AL MANAMAH, TERMINALNEWS.ID – Sirkuit Internasional Sakhir di Bahrain menjadi pusat perhatian jelang musim Formula 1 2026. Dalam tes pramusim yang berlangsung Rabu hingga Jumat, sejumlah tim mulai menunjukkan kekuatannya.
Meski Mercedes mencatatkan waktu tercepat, justru Red Bull yang disebut-sebut paling mengesankan paddock.
Komentator Sky Sports F1, Alex Brundle, mengungkapkan bahwa banyak pembicaraan di paddock bukan soal Mercedes, melainkan performa impresif Red Bull sepanjang tes.
Mercedes Tercepat, Tapi…
Pada hari ketiga tes, Mercedes tampil dominan. Pebalap muda mereka, Kimi Antonelli, mencatatkan waktu terbaik dan finis di depan rekan setimnya, George Russell. Bahkan, duet “Silver Arrows” menjadi satu-satunya pebalap yang mampu menembus catatan waktu di bawah 1 menit 34 detik selama tiga hari pengujian.
Namun, hasil tes belum bisa menjadi patokan mutlak. Setiap tim menjalankan program berbeda, mulai dari beban bahan bakar, jenis kompon ban, hingga simulasi balapan. Dengan satu tes lagi di Bahrain sebelum seri pembuka di Australia, peta kekuatan masih bisa berubah.
Red Bull Disebut Jadi “Benchmark”
Menurut Brundle, performa Red Bull selama tes membuat banyak tim lain mulai waspada.
“Banyak sekali pembicaraan soal Red Bull dan betapa kuatnya mereka dalam beberapa hari tes ini. Mereka benar-benar mengesankan paddock. Banyak suara di paddock mengatakan Red Bull adalah patokan (benchmark) saat ini,” ujar Brundle.
Sebelumnya, dalam tes ‘shakedown’ di Barcelona, Red Bull juga tampil dominan. Max Verstappen dan rekan setim barunya, Isack Hadjar, sempat memuncaki catatan waktu.

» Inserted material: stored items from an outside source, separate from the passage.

(* ===== verification/WindowsIo.v ===== *)
(** * Positioned reads and writes on Windows ([crates/kalpak-storage/src/io.rs])

    The loops of [read_at] and [write_at] over [seek_read] and [seek_write],
    which move any number of bytes per call.  A loop that needs more turns than
    its fuel gives [None]. *)

From S2P Require Import Prelude Core Io.
From Stdlib Require Import Strings.Byte.
#[local] Open Scope Z_scope.

(** The two calls of the system on one file. *)
Class WindowsFile (H : Type) := {
  seek_read : Z → Z → H → H * res io_error bytes;
  seek_write : bytes → Z → H → H * res io_error Z }.

Section Loops.
Context {H : Type} `{!WindowsFile H}.
(** [want] bytes are still missing. *)
Fixpoint win_read_at (fuel : nat) (want offset : Z) (done_ : bytes) (h : H) : option (H * res io_error bytes) :=
  match fuel with
  | O => None
  | S fuel =>
      if want <=? zlen done_ then Some (h, Ok done_)
      else
        match seek_read (want - zlen done_) (offset + zlen done_) h with
        | (h, Ok []) => Some (h, Err (IoError KUnexpectedEof "unexpected end of file"))
        | (h, Ok l) => win_read_at fuel want offset (done_ ++ l) h
        | (h, Err e) => Some (h, Err e)
        | (h, Panic) => Some (h, Panic)
        end
  end.
Fixpoint win_write_at (fuel : nat) (buf : bytes) (offset done_ : Z) (h : H) : option (H * res io_error ()) :=
  match fuel with
  | O => None
  | S fuel =>
      if zlen buf <=? done_ then Some (h, Ok ())
      else
        match seek_write (drop (Z.to_nat done_) buf) (offset + done_) h with
        | (h, Ok n) => win_write_at fuel buf offset (done_ + n) h
        | (h, Err e) => Some (h, Err e)
        | (h, Panic) => Some (h, Panic)
        end
  end.

(** ** Reading ends *)
Context (contents : H → bytes).
(** A read gives some bytes at its offset, and none only at the end. *)
Definition reads_file : Prop := ∀ n off h h' r, seek_read n off h = (h', r) → contents h' = contents h ∧ r ≠ Panic ∧
  ∀ l, r = Ok l → 0 ≤ off → 0 < n → zlen l ≤ n ∧ l `prefix_of` drop (Z.to_nat off) (contents h) ∧
    (l = [] → zlen (contents h) ≤ off).

Lemma prefix_slice (done_ l c : bytes) off :
  0 ≤ off → done_ `prefix_of` drop (Z.to_nat off) c → l `prefix_of` drop (Z.to_nat (off + zlen done_)) c →
  done_ ++ l `prefix_of` drop (Z.to_nat off) c.
Proof.
  intros Ho [k E] Hl. rewrite Z2Nat.inj_add in Hl by (pose proof (zlen_nonneg done_); lia). rewrite <-drop_drop, E in Hl.
  unfold zlen in Hl. rewrite Nat2Z.id, drop_app_length in Hl. rewrite E. by apply prefix_app.
Qed.
(** With one turn per byte and one more, [read_at] ends: with the bytes at the
    offset, or with an error. *)
Theorem win_read_at_total want offset h :
  reads_file → 0 ≤ want → 0 ≤ offset →
  ∃ h' r, win_read_at (S (Z.to_nat want)) want offset [] h = Some (h', r) ∧ contents h' = contents h ∧ r ≠ Panic ∧
    ∀ l, r = Ok l → l = zslice (contents h) offset want.
Proof.
  intros Hr Hw Ho. assert (∀ fuel done_ h, done_ `prefix_of` drop (Z.to_nat offset) (contents h) → zlen done_ ≤ want →
    (Z.to_nat (want - zlen done_) < fuel)%nat →
    ∃ h' r, win_read_at fuel want offset done_ h = Some (h', r) ∧ contents h' = contents h ∧ r ≠ Panic ∧
      ∀ l, r = Ok l → zlen l = want ∧ l `prefix_of` drop (Z.to_nat offset) (contents h)) as Hgen.
  { induction fuel as [|fuel IH]; intros d h0 Hp Hd Hf; [lia|]. cbn [win_read_at]. destruct (Z.leb_spec want (zlen d)).
    { exists h0, (Ok d). split_and!; [done|done|done|]. intros l [= <-]. split; [lia|done]. }
    destruct (seek_read (want - zlen d) (offset + zlen d) h0) as [h1 r1] eqn:E.
    destruct (Hr _ _ _ _ _ E) as (Ec & Hn & Hok). pose proof (zlen_nonneg d). destruct r1 as [l|e|]; [| |done].
    - destruct (Hok l eq_refl) as (Hl & Hpre & _); [lia|lia|]. destruct l as [|b l].
      { exists h1. eexists. split; [done|]. by split_and!. }
      destruct (IH (d ++ b :: l) h1) as (h' & r & E' & Ec' & Hn' & Hr').
      + rewrite Ec. by apply prefix_slice.
      + rewrite zlen_app. lia.
      + rewrite zlen_app, zlen_cons. pose proof (zlen_nonneg l). lia.
      + exists h', r. split_and!; [done|congruence|done|]. rewrite <-Ec. done.
    - exists h1, (Err e). by split_and!. }
  destruct (Hgen (S (Z.to_nat want)) [] h) as (h' & r & E & Ec & Hn & Hok); [apply prefix_nil|done|rewrite Z.sub_0_r; lia|].
  exists h', r. split_and!; [done|done|done|]. intros l Hl. destruct (Hok l Hl) as [Hlen [k Hk]].
  unfold zslice. rewrite Hk, take_app_le by (unfold zlen in Hlen; lia). rewrite take_ge; [done|]. unfold zlen in Hlen. lia.
Qed.
End Loops.

(** ** Writing may not *)
(** A file that takes no bytes, such as a full device may. *)
Definition full_file : WindowsFile () := {|
  seek_read _ _ h := (h, Ok []);
  seek_write _ _ h := (h, Ok 0) |}.
(** [write_at] has no case for a write of no bytes: on such a file it never
    ends, where the same file makes [read_at] fail. *)
Theorem win_write_at_stuck buf offset fuel :
  buf ≠ [] → @win_write_at () full_file fuel buf offset 0 () = None ∧
  @win_read_at () full_file 2 (zlen buf) offset [] () = Some ((), Err (IoError KUnexpectedEof "unexpected end of file")).
Proof.
  intros Hb. assert (0 < zlen buf) as Hl by (destruct buf; [done|rewrite zlen_cons; pose proof (zlen_nonneg buf); lia]). split.
  - induction fuel as [|fuel IH]; [done|]. cbn [win_write_at]. rewrite (proj2 (Z.leb_gt _ _)) by lia. exact IH.
  - cbn [win_read_at]. rewrite (proj2 (Z.leb_gt _ _)) by done. done.
Qed.
Lemma scan_bytes_layout fuel pre recs junk segment acc :
  small recs → inert junk → zlen (pre ++ enc_all recs ++ junk) ≤ MAX_FILE →
  (length recs < fuel)%nat →
  scan_bytes fuel (pre ++ enc_all recs ++ junk) segment (zlen pre) acc =
  Some (zlen pre + zlen (enc_all recs), acc ++ locs segment (zlen pre) recs).
Proof.
  intros Hs Hi. revert fuel pre acc.
  induction recs as [|[id p] recs IH]; intros fuel pre acc Hmax Hf.
  - destruct fuel as [|fuel]; [cbn in Hf; lia|]. cbn [enc_all locs]. change (enc_all []) with (@nil byte).
    cbn [app]. rewrite scan_bytes_stop by done. rewrite zlen_nil, app_nil_r. do 2 f_equal. lia.
  - destruct fuel as [|fuel]; [lia|]. apply Forall_cons in Hs as [Hp Hs]. cbn in Hp.
    rewrite enc_all_cons, <-app_assoc in *. rewrite scan_bytes_step by done.
    specialize (IH Hs fuel (pre ++ encode_record id p)
      (acc ++ [(id, MkLoc segment (zlen pre) (zlen p))])).
    assert (zlen (pre ++ encode_record id p) = zlen pre + record_len (zlen p)) as Hz
      by by rewrite zlen_app, zlen_encode_record.
    rewrite Hz, <-!app_assoc in IH. rewrite IH; [|done|cbn in Hf; lia]. cbn [locs]. do 2 f_equal.
    rewrite zlen_app, zlen_encode_record by done. lia.
Qed.

Lemma enc_all_length recs : small recs → BLOCK_ALIGN * zlen recs ≤ zlen (enc_all recs).
Proof.
  induction recs as [|[id p] recs IH]; intros Hs; [done|].
  apply Forall_cons in Hs as [Hp Hs]. cbn in Hp.
  rewrite enc_all_cons, zlen_app, zlen_encode_record, zlen_cons by done.
  pose proof (record_len_min (zlen p)) as Hm. specialize (IH Hs). zl.
Qed.

(** The fuel of [scan] is enough for any well-formed segment. *)
Lemma scan_bytes_segment recs junk segment :
  small recs → inert junk → zlen (enc_all recs ++ junk) ≤ MAX_FILE →
  scan_bytes (scan_fuel (zlen (enc_all recs ++ junk))) (enc_all recs ++ junk) segment 0 [] =
  Some (zlen (enc_all recs), locs segment 0 recs).
Proof.
  intros Hs Hi Hmax. apply (scan_bytes_layout _ [] recs junk segment []); try done.
  unfold scan_fuel. pose proof (enc_all_length recs Hs) as Hl.
  assert (zlen recs ≤ zlen (enc_all recs ++ junk) / BLOCK_ALIGN) as Hd.
  { apply Z.div_le_lower_bound; [done|]. rewrite zlen_app. pose proof (zlen_nonneg junk). lia. }
  unfold zlen in Hd at 1. lia.
Qed.

(** ** A torn append *)
Lemma inert_torn id p k :
  zlen p ≤ MAX_PAYLOAD → Z.of_nat k < record_len (zlen p) →
  inert (take k (encode_record id p)).
Proof.
  intros Hp Hk h Hl Hh. rewrite zlen_take, zlen_encode_record in * by done.
  assert (zslice (take k (encode_record id p)) 0 HEADER_LEN = zslice (encode_record id p ++ []) 0 HEADER_LEN) as E.
  { rewrite app_nil_r. unfold zslice. change (Z.to_nat 0) with 0%nat. rewrite !drop_0, take_take.
    f_equal. unfold HEADER_LEN in *. lia. }
  rewrite E, parse_encoded in Hh by done. injection Hh as <-. cbn. split; [done|lia].
Qed.

(** Any prefix of an append is some complete records and an inert tail. *)
Lemma torn_prefix k recs :
  small recs →
  ∃ j junk, take k (enc_all recs) = enc_all (take j recs) ++ junk ∧ inert junk.
Proof.
  revert k. induction recs as [|[id p] recs IH]; intros k Hs.
  - exists 0%nat, []. split; [|apply inert_nil]. apply take_nil.
  - apply Forall_cons in Hs as [Hp Hs]. cbn in Hp. rewrite enc_all_cons.
    destruct (decide (Z.of_nat k < record_len (zlen p))) as [Hk|Hk].
    + exists 0%nat, (take k (encode_record id p)). split; [|by apply inert_torn].
      rewrite take_app_le; [done|]. pose proof (zlen_encode_record id p Hp). unfold zlen in *. lia.
    + destruct (IH (k - length (encode_record id p))%nat Hs) as (j & junk & E & Hi).
      exists (S j), junk. split; [|done]. rewrite take_app_ge, E.
      2: { pose proof (zlen_encode_record id p Hp). unfold zlen in *. lia. }
      cbn [take]. by rewrite enc_all_cons, app_assoc.
Qed.

(** ** The scan on a file *)
Section ScanIo.
Context {W F : Type} `{SegmentIoLaws W F}.

Lemma scan_loop_spec fuel f segment offset acc (w w' : W) r :
  scan_loop fuel f segment (zlen (bytes_of w f)) offset acc w = (w', r) → 0 ≤ offset →
  same_disk w w' ∧ r ≠ Panic ∧
  (∀ x, r = Ok x → x = scan_bytes fuel (bytes_of w f) segment offset acc) ∧
  (healthy w → zlen (bytes_of w f) ≤ MAX_FILE → offset ≤ zlen (bytes_of w f) →
   healthy w' ∧ is_ok r = true).
Proof.
  revert offset acc w w' r. induction fuel as [|fuel IH]; intros offset acc w w' r E Hoff.
  { cbn in E. unfold mret, ST_ret in E. simplify_eq. split_and!; try done; naive_solver. }
  cbn [scan_loop scan_bytes] in *. destruct (_ <=? _) eqn:Hlen.
  2: { unfold mret, ST_ret in E. simplify_eq. split_and!; try done; naive_solver. }
  apply Z.leb_le in Hlen. unfold mbind, ST_bind in E.
  destruct (f_read f offset HEADER_LEN w) as [w1 r1] eqn:Er.
  destruct (law_read _ _ _ _ _ _ Er) as ([D1 B1] & Hnp & Hok & Hh).
  assert (healthy w → zlen (bytes_of w f) ≤ MAX_FILE → offset ≤ zlen (bytes_of w f) →
    healthy w1 ∧ is_ok r1 = true) as Hh1.
  { intros Hw Hmax Hle. destruct (Hh Hw) as [? Hr]. split; [done|]. apply Hr; [done|done|].
    unfold MAX_FILE, HEADER_LEN in *. rewrite u64_add_small in Hlen by (unfold u64_max; lia). lia. }
  destruct r1 as [hdr|e|]; [|simplify_eq; split_and!; try done; naive_solver|done].
  destruct (Hok _ eq_refl) as [Hrange ->]; [done|done|].
  destruct (parse_header _) as [h|] eqn:Hp.
  2: { unfold mret, ST_ret in E. simplify_eq. split_and!; try done; naive_solver. }
  destruct (zlen _ <? _) eqn:Hlt.
  { unfold mret, ST_ret in E. simplify_eq. split_and!; try done; naive_solver. }
  apply Z.ltb_ge in Hlt. rewrite <-(B1 f) in E.
  destruct (IH _ _ _ _ _ E) as ([D2 B2] & ? & Hx & Hhealth).
  { unfold u64_add. apply Z.mod_pos_bound. lia. }
  rewrite B1 in *. split_and!; [split; [congruence|]|done|done|].
  - intros g. by rewrite B2, B1.
  - intros Hw Hmax Hle. destruct (Hh1 Hw Hmax Hle). by apply Hhealth.
Qed.

Lemma scan_spec f segment (w w' : W) r :
  scan f segment w = (w', r) →
  same_disk w w' ∧ r ≠ Panic ∧
  (∀ x, r = Ok x →
     x = scan_bytes (scan_fuel (zlen (bytes_of w f))) (bytes_of w f) segment 0 []) ∧
  (healthy w → zlen (bytes_of w f) ≤ MAX_FILE → healthy w' ∧ is_ok r = true).
Proof.
  unfold scan, mbind, ST_bind. destruct (f_len f w) as [w1 r1] eqn:El. intros E.
  destruct (law_len _ _ _ _ El) as ([D1 B1] & Hnp & Hok & Hh).
  destruct r1 as [n|e|]; [|simplify_eq; split_and!; try done; naive_solver|done].
  rewrite (Hok n eq_refl), <-(B1 f) in E.
  destruct (scan_loop_spec _ _ _ _ _ _ _ _ E) as ([D2 B2] & ? & Hx & Hhealth); [done|].
  rewrite B1 in *. split_and!; [split; [congruence|]|done|done|].
  - intros g. by rewrite B2, B1.
  - intros Hw Hmax. destruct (Hh Hw). apply Hhealth; [done|done|apply zlen_nonneg].
Qed.

(** Recovery after a torn append.  If a segment holds the records [recs]
    followed by any prefix of the bytes of an append of [new] (a crash cut the
    write short), then scanning a responsive device terminates and reports
    exactly [recs] and the records of [new] that are completely there, each at
    its offset, and the end of the last complete record as the new tail. *)
Theorem scan_recovers_torn_append f segment (w : W) recs new k :
  small recs → small new →
  bytes_of w f = enc_all recs ++ take k (enc_all new) → zlen (bytes_of w f) ≤ MAX_FILE →
  healthy w →
  ∃ w' j, same_disk w w' ∧
    scan f segment w = (w', Ok (Some (zlen (enc_all (recs ++ take j new)),
                                      locs segment 0 (recs ++ take j new)))) ∧
    (k = length (enc_all new) → take j new = new).
Proof.
  intros Hr Hn Hb Hmax Hw. destruct (torn_prefix k new Hn) as (j & junk & Ej & Hi).
  destruct (scan f segment w) as [w' r] eqn:E.
  destruct (scan_spec _ _ _ _ _ E) as (Hsame & _ & Hx & Hh).
  destruct (Hh Hw Hmax) as [_ Hok]. destruct r as [x|e|]; try done.
  specialize (Hx x eq_refl). rewrite Hb, Ej, app_assoc, <-enc_all_app in Hx.
  rewrite Hb, Ej, app_assoc, <-enc_all_app in Hmax.
  rewrite scan_bytes_segment in Hx; [|apply small_app; split; [done|]|done|done].
  2: { unfold small in *. by apply Forall_take. }
  exists w', j. split; [done|]. split; [by rewrite Hx|]. intros ->.
  rewrite firstn_all in Ej. destruct (decide (length new ≤ j)%nat) as [|Hj]; [by rewrite take_ge|].
  exfalso. rewrite <-(take_drop j new), enc_all_app in Ej at 1. apply app_inv_head in Ej.
  destruct (drop j new) as [|[id p] rest] eqn:Ed.
  { apply (f_equal length) in Ed. rewrite length_drop in Ed. cbn in Ed. lia. }
  assert (zlen p ≤ MAX_PAYLOAD) as Hp.
  { assert (Forall (λ r : BlockId * bytes, zlen r.2 ≤ MAX_PAYLOAD) (drop j new)) as HF
      by by apply Forall_drop. rewrite Ed in HF. by apply Forall_cons in HF as [? _]. }
  rewrite enc_all_cons in Ej. rewrite <-Ej in Hi.
  pose proof (zlen_encode_record id p Hp). pose proof (zlen_nonneg p).
  pose proof (record_len_min (zlen p) ltac:(lia)) as Hmin. unfold BLOCK_ALIGN in Hmin.
  destruct (Hi (MkHeader id (zlen p))) as [_ Hlt]; [unfold HEADER_LEN; zl|by apply parse_encoded|].
  cbn [hdr_payload_len] in Hlt. rewrite zlen_app in Hlt. pose proof (zlen_nonneg (enc_all rest)). lia.
Qed.

End ScanIo.

(** ** A header that claims too much

    [record_len] adds without a check.  A header with payload length
    [2^64 - 64] has record length zero in a build without overflow checks, and
    the scan then stays where it is. *)
Definition hanging_header : bytes :=
  MAGIC ++ le_bytes 4 FORMAT_VERSION ++ le_bytes 8 (2 ^ 64 - 64) ++ replicate 48 x00.


Definition torn_disk : Disk :=
  MkDisk {[ 0%N := enc_all [(blk 1, [x01])] ++ take 10 (enc_all [(blk 2, [x02])]) ]} ∅ [].

Lemma scan_recovers_torn_append_witness :
  ∃ w' j, scan (W := Disk) 0%N 3 torn_disk
    = (w', Ok (Some (zlen (enc_all ([(blk 1, [x01])] ++ take j [(blk 2, [x02])])),
                     locs 3 0 ([(blk 1, [x01])] ++ take j [(blk 2, [x02])])))).
Proof.
  destruct (scan_recovers_torn_append (W := Disk) 0%N 3 torn_disk [(blk 1, [x01])] [(blk 2, [x02])] 10)
    as (w' & j & _ & E & _).
  - constructor; [vm_compute; discriminate|constructor].
  - constructor; [vm_compute; discriminate|constructor].
  - vm_compute. reflexivity.
  - vm_compute. discriminate.
  - reflexivity.
  - exists w', j. exact E.
Defined.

Meski di tes Bahrain Verstappen hanya finis ketujuh dan Hadjar di posisi ke-10, terungkap bahwa Verstappen tengah bereksperimen dengan berbagai gaya mengemudi dan pendekatan masuk tikungan. Hal itu dilakukan untuk memahami karakter regulasi power unit baru yang mulai diterapkan pada 2026.
Power Unit Baru Jadi Ancaman
Salah satu faktor yang membuat rival cemas adalah mesin baru Red Bull. Untuk pertama kalinya, tim asal Milton Keynes itu mengembangkan power unit secara in-house melalui Red Bull Powertrains, bekerja sama dengan Ford.
Pebalap Mercedes, George Russell, bahkan mengakui keunggulan Red Bull cukup mencolok.
“Bukan cuma selangkah lebih maju. Selisihnya bisa setengah detik sampai satu detik dalam satu lap dari sisi deployment. Itu cukup menakutkan melihat perbedaannya,” kata Russell kepada BBC Sport.
Russell juga menambahkan bahwa Red Bull selalu mampu menghadirkan mobil kompetitif dalam 15 tahun terakhir, bahkan ketika tidak memiliki mesin terbaik.
“Di Barcelona, hari pertama, mereka langsung melesat dan jauh di depan kami, Ferrari, dan tim lainnya. Tes ini benar-benar membuka mata banyak tim,” tegasnya.
Dengan regulasi baru yang akan mengubah wajah Formula 1 mulai 2026, sinyal awal dari Bahrain menunjukkan satu hal: meski Mercedes mencatat waktu tercepat, Red Bull tetap menjadi ancaman utama menuju Grand Prix Australia.